AMP Capital and several of the major banks, including CBA, believe the per capita recession was likely. It has also been implied by the Reserve Bank.
It effectively means that population growth is higher than economic growth and that while it may not be a full recession, it may feel like one for some people.
A report from AMP Capital’s Shane Oliver and Diana Mousina said net immigration of 400,000 was now forecast this year.
Added to that was increased unemployment and slower growth.
“Either way, Australia is set to enter a per capita recession,” the report said.
“The Budget has a lot commend it: the cost-of-living measures will help ease pressure on the most vulnerable and some (energy, medicine and rent relief) will lower measured inflation; the budget is now back in surplus for this financial year; by “saving” the bulk of the revenue upgrade budget deficits are lower and this cuts interest costs; the Government has slowed structural spending growth (eg in the NDIS) and raised extra revenue; and there is still scope for revenue surprise with commodity price assumptions.
“With the Budget overall taking more out of the economy than it’s putting back in compared to what was projected last October, it’s hard to see significant implications for the RBA, but it will be wary of the boost to households from the cost-of-living measures which could boost spending.”

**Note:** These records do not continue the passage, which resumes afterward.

(** [socket.on('typing_start', (data) => ...)]. *)
Definition typing_start (now : Z) (s : socket) (data : typing_data) (c : connection)
  : connection * list emission :=
  let roomId := td_roomId data in
  let projectId := td_projectId data in
  let c1 :=
    match typingTimeouts c !! roomId with
    | Some h => clearTimeout h c
    | None => c
    end in
  let out :=
    [Emit (ToRoomExceptSender ("room_" +:+ roomId)) "user_typing"
       (PUserTyping (sock_userId s) (username (sock_user s)) roomId projectId)] in
  let '(timeout, c2) := setTimeout now 5000 (TypingExpiry roomId projectId) c1 in
  (with_typingTimeouts (<[roomId := timeout]> (typingTimeouts c2)) c2, out).

(** [socket.on('typing_stop', (data) => ...)]. *)
Definition typing_stop (s : socket) (data : typing_data) (c : connection)
  : connection * list emission :=
  let roomId := td_roomId data in
  let projectId := td_projectId data in
  let c1 :=
    match typingTimeouts c !! roomId with
    | Some h => with_typingTimeouts (delete roomId (typingTimeouts c)) (clearTimeout h c)
    | None => c
    end in
  (c1,
   [Emit (ToRoomExceptSender ("room_" +:+ roomId)) "user_stopped_typing"
      (PUserStoppedTyping (sock_userId s) roomId projectId)]).

(** Timer [h] comes due: it leaves the timer table and its callback runs. *)
Definition fire_timer (h : nat) (s : socket) (c : connection)
  : connection * list emission :=
  match timers c !! h with
  | Some (_, TypingExpiry roomId projectId) =>
      let c1 := clearTimeout h c in
      (with_typingTimeouts (delete roomId (typingTimeouts c1)) c1,
       [Emit (ToRoomExceptSender ("room_" +:+ roomId)) "user_stopped_typing"
          (PUserStoppedTyping (sock_userId s) roomId projectId)])
  | None => (c, [])
  end.

(** The (connection, room) pair is in the typing state at time [now]: a
    timer armed by an earlier [typing_start] is recorded for the room and
    still pending. *)
Definition is_typing (now : Z) (roomId : string) (c : connection) : Prop :=
  ∃ h due cb, typingTimeouts c !! roomId = Some h
              ∧ timers c !! h = Some (due, cb) ∧ (now < due)%Z.

(** Handles are issued in increasing order: every pending timer was armed
    before [next_timer]. *)
Definition timers_wf (c : connection) : Prop :=
  ∀ h t, timers c !! h = Some t → h < next_timer c.

(** ** Video signaling *)

Record offer_data := {
  od_roomId : string;
  od_projectId : string;
  od_targetUserId : string;
  od_offer : string
}.

(** The condition of the scan in [video_offer]. *)
Definition is_offer_target (targetUserId videoRoomName : string) (clientSocket : socket)
  : bool :=
  bool_decide (sock_userId clientSocket = targetUserId)
  && JsSet.has videoRoomName (sock_rooms clientSocket).

(** [socket.on('video_offer', (data) => ...)]. *)
Definition video_offer (s : socket) (data : offer_data) (g : server) : list emission :=
  let videoRoomName := "video_" +:+ od_roomId data in
  flat_map
    (λ clientSocket,
       if is_offer_target (od_targetUserId data) videoRoomName clientSocket
       then [Emit (ToSocket (sock_id clientSocket)) "video_offer"
               (PVideoOffer (sock_userId s) (username (sock_user s))
                  (avatar_url (sock_user s)) (od_offer data) (od_roomId data))]
       else [])
    (sockets g).

(** ** Disconnect *)

(** [rooms.forEach(room => { if (room.startsWith(prefix)) socket.to(room).emit(...) })]. *)
Definition notify_rooms (pre ev : string) (mk : string → payload) (rooms : JsSet.t)
  : list emission :=
  flat_map
    (λ room,
       if startsWith pre room
       then [Emit (ToRoomExceptSender room) ev (mk (replace_first pre room))]
       else [])
    rooms.

(** [typingTimeouts.forEach(timeout => clearTimeout(timeout)); typingTimeouts.clear()]. *)
Definition clear_typing (c : connection) : connection :=
  {| messageTimestamps := messageTimestamps c;
     typingTimeouts := ∅;
     timers := map_fold (λ _ h t, delete h t) (timers c) (typingTimeouts c);
     next_timer := next_timer c |}.

(** The provisional counter after one disconnect of [userId]. *)
Definition release_slot (userId : string) (ac : gmap string Z) : gmap string Z :=
  if truthy userId then
    let userConnectionCount := default 0%Z (ac !! userId) in
    let newCount := Z.max 0 (userConnectionCount - 1) in
    if bool_decide (newCount ≤ 0)%Z then delete userId ac
    else <[userId := newCount]> ac
  else ac.

(** [socket.on('disconnect', (reason) => ...)]; the transport drops the
    socket from its table. *)
Definition disconnect (s : socket) (c : connection) (g : server)
  : connection * server * list emission :=
  let userId := sock_userId s in
  let video :=
    notify_rooms "video_" "video_participant_left"
      (λ roomId, PVideoParticipantLeft userId roomId) (sock_rooms s) in
  let rooms := getRooms (sock_id s) (connectionManager g) in
  let offline :=
    notify_rooms "project_" "user_offline"
      (λ projectId, PUserOffline userId projectId) rooms in
  (clear_typing c,
   {| connectionManager := removeConnection (sock_id s) (connectionManager g);
      activeConnections := release_slot userId (activeConnections g);
      userCache := userCache g;
      sockets := filter (λ s', sock_id s' ≠ sock_id s) (sockets g) |},
   video ++ offline).

(** ** Registry diagnostics and the stale-counter sweep *)

Record stats := {
  totalConnections : nat;
  uniqueUsers : nat;
  totalRooms : nat
}.

(** [getStats()], without the process memory figures. *)
Definition getStats (m : UserConnectionManager) : stats :=
  {| totalConnections := size (socketUsers m);
     uniqueUsers := size (userSockets m);
     totalRooms := map_fold (λ _ rooms sum, sum + JsSet.size rooms) 0 (socketRooms m) |}.

(** The user ids of the live sockets, as [cleanupStaleConnections] collects
    them. *)
Definition connectedUserIds (g : server) : JsSet.t :=
  foldl (λ set s, if truthy (sock_userId s) then JsSet.add (sock_userId s) set else set)
    JsSet.empty (sockets g).

(** [cleanupStaleConnections()]: the swept state and the number of entries
    removed. *)
Definition cleanupStaleConnections (g : server) : server * nat :=
  let connected := connectedUserIds g in
  let kept := filter (λ kv : string * Z, kv.1 ∈ connected) (activeConnections g) in
  ({| connectionManager := connectionManager g;
      activeConnections := kept;
      userCache := userCache g;
      sockets := sockets g |},
   size (activeConnections g) - size kept).

(** One operation on the registry. *)
Inductive registry_op :=
  | OpAddConnection (userId socketId : string)
  | OpAddRoom (socketId room : string)
  | OpRemoveConnection (socketId : string).

Definition apply_op (op : registry_op) (m : UserConnectionManager) : UserConnectionManager :=
  match op with
  | OpAddConnection userId socketId => addConnection userId socketId m
  | OpAddRoom socketId room => addRoom socketId room m
  | OpRemoveConnection socketId => removeConnection socketId m
  end.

A test for many people would be another interest rate rise and the Commonwealth Bank economist Gareth Aird said this was not likely.
“We do not think the RBA will lift the cash rate again if the economic data print in line or weaker than their forecasts,” he said.
While the Budget also had some bleak warnings about economic growth, the ANZ said the Treasury’s forecast was more conservative so the risks were to the upside.